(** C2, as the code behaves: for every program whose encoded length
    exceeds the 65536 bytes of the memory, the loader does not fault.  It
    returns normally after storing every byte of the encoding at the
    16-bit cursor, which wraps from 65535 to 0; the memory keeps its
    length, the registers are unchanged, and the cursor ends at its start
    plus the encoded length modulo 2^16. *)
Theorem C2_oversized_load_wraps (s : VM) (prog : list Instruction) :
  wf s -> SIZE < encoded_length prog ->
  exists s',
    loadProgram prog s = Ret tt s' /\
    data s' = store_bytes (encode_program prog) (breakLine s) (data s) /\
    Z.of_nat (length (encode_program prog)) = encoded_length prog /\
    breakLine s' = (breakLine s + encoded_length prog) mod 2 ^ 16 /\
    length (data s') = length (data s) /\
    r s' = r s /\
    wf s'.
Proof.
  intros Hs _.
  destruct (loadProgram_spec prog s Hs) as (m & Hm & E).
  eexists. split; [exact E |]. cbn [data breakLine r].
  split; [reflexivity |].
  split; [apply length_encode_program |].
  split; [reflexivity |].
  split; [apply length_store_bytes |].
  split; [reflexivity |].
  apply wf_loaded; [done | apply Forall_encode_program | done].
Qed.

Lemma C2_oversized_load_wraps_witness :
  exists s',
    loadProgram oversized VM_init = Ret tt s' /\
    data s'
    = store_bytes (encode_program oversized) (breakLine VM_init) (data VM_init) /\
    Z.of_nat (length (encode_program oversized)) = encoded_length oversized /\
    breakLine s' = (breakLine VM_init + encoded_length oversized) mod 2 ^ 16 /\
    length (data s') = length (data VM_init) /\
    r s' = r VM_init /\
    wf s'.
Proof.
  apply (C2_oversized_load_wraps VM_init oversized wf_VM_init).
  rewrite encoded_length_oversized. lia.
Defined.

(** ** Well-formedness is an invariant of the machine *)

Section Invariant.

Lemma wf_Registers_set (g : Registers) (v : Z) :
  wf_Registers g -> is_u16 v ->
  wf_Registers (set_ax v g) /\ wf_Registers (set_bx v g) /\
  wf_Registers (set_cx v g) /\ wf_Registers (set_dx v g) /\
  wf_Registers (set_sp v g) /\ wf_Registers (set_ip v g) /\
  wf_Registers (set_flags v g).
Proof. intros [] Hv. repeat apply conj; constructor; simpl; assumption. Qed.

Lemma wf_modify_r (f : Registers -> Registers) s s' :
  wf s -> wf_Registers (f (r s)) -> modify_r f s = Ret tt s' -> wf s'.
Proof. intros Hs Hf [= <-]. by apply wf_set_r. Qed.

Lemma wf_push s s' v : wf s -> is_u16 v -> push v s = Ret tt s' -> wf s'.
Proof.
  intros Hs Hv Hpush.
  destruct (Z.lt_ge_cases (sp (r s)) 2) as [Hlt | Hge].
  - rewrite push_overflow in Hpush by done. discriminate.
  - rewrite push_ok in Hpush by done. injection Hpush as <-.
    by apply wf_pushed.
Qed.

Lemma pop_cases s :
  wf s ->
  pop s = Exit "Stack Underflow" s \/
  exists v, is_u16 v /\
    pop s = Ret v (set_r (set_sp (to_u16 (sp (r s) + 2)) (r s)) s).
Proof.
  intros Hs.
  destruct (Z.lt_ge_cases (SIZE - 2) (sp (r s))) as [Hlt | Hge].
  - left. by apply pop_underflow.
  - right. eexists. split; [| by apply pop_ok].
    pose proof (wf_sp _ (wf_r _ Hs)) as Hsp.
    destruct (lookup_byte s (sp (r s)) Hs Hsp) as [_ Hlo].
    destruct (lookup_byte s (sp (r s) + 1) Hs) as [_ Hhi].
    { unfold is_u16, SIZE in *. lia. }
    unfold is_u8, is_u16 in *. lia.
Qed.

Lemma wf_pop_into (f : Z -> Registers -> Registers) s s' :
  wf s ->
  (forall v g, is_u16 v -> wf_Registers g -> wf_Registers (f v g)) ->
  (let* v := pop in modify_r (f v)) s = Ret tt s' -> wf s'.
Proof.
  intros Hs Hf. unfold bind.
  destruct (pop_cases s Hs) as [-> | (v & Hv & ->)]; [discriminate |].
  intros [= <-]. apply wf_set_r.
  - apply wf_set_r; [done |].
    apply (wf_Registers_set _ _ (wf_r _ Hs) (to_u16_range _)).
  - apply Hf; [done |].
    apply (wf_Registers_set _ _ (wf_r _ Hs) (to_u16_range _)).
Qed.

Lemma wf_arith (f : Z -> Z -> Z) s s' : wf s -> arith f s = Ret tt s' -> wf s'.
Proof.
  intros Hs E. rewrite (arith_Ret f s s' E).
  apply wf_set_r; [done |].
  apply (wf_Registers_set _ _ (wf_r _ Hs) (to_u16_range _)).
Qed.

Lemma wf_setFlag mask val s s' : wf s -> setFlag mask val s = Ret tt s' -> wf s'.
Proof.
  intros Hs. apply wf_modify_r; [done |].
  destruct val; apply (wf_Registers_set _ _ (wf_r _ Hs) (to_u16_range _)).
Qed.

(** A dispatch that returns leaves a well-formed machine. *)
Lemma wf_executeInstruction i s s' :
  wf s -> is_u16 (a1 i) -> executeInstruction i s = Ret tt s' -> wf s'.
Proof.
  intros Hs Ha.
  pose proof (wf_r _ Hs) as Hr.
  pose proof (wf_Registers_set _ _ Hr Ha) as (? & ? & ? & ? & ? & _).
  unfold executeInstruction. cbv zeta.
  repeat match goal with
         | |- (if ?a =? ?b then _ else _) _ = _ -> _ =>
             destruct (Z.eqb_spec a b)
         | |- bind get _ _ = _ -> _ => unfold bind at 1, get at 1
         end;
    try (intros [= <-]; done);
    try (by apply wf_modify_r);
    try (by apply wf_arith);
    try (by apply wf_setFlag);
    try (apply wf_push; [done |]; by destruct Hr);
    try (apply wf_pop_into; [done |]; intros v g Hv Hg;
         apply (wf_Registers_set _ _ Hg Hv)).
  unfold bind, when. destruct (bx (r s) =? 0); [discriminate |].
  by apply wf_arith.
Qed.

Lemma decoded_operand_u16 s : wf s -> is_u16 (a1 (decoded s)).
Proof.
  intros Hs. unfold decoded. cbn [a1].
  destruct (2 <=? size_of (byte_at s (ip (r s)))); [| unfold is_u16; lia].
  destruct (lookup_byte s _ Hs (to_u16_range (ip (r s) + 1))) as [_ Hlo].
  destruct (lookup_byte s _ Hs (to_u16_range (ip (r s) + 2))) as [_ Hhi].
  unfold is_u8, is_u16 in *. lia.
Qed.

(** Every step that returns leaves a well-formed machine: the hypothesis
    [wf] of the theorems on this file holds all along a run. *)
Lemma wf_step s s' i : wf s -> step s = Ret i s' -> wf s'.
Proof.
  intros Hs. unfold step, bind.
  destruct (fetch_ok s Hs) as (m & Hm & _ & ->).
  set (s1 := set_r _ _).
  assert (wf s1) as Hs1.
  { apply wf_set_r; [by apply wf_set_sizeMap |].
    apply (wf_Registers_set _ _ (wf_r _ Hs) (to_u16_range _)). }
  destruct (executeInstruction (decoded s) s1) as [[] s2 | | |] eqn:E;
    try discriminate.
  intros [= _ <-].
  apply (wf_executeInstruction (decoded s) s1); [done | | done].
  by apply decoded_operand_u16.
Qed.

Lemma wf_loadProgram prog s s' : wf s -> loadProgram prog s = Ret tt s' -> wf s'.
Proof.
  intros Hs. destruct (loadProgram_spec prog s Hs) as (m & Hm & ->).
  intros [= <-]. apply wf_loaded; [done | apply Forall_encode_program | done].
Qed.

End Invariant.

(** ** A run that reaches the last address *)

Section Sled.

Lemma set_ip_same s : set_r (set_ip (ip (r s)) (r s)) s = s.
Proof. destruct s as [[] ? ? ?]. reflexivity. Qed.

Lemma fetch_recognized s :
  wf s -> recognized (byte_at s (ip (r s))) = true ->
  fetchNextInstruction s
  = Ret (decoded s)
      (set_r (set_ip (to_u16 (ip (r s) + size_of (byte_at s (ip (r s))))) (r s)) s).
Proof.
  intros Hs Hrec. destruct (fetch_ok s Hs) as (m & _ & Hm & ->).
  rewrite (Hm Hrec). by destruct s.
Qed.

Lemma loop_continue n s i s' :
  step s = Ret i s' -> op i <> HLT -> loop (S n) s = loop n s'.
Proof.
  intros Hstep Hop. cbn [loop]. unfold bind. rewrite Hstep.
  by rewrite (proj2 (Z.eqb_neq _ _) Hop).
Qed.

• _EXERCISE AIM_
Wherever the word "done" appears in the listing, copy the line that holds it.

• _EXERCISE ANSWER_
  apply wf_loaded; [done | apply Forall_encode_program | done].
  - rewrite push_overflow in Hpush by done. discriminate.
  - rewrite push_ok in Hpush by done. injection Hpush as <-.
  - apply wf_set_r; [done |].
  - apply Hf; [done |].
  apply wf_set_r; [done |].
  intros Hs. apply wf_modify_r; [done |].
    try (intros [= <-]; done);
    try (apply wf_push; [done |]; by destruct Hr);
    try (apply wf_pop_into; [done |]; intros v g Hv Hg;
  apply (wf_executeInstruction (decoded s) s1); [done | | done].
  intros [= <-]. apply wf_loaded; [done | apply Forall_encode_program | done].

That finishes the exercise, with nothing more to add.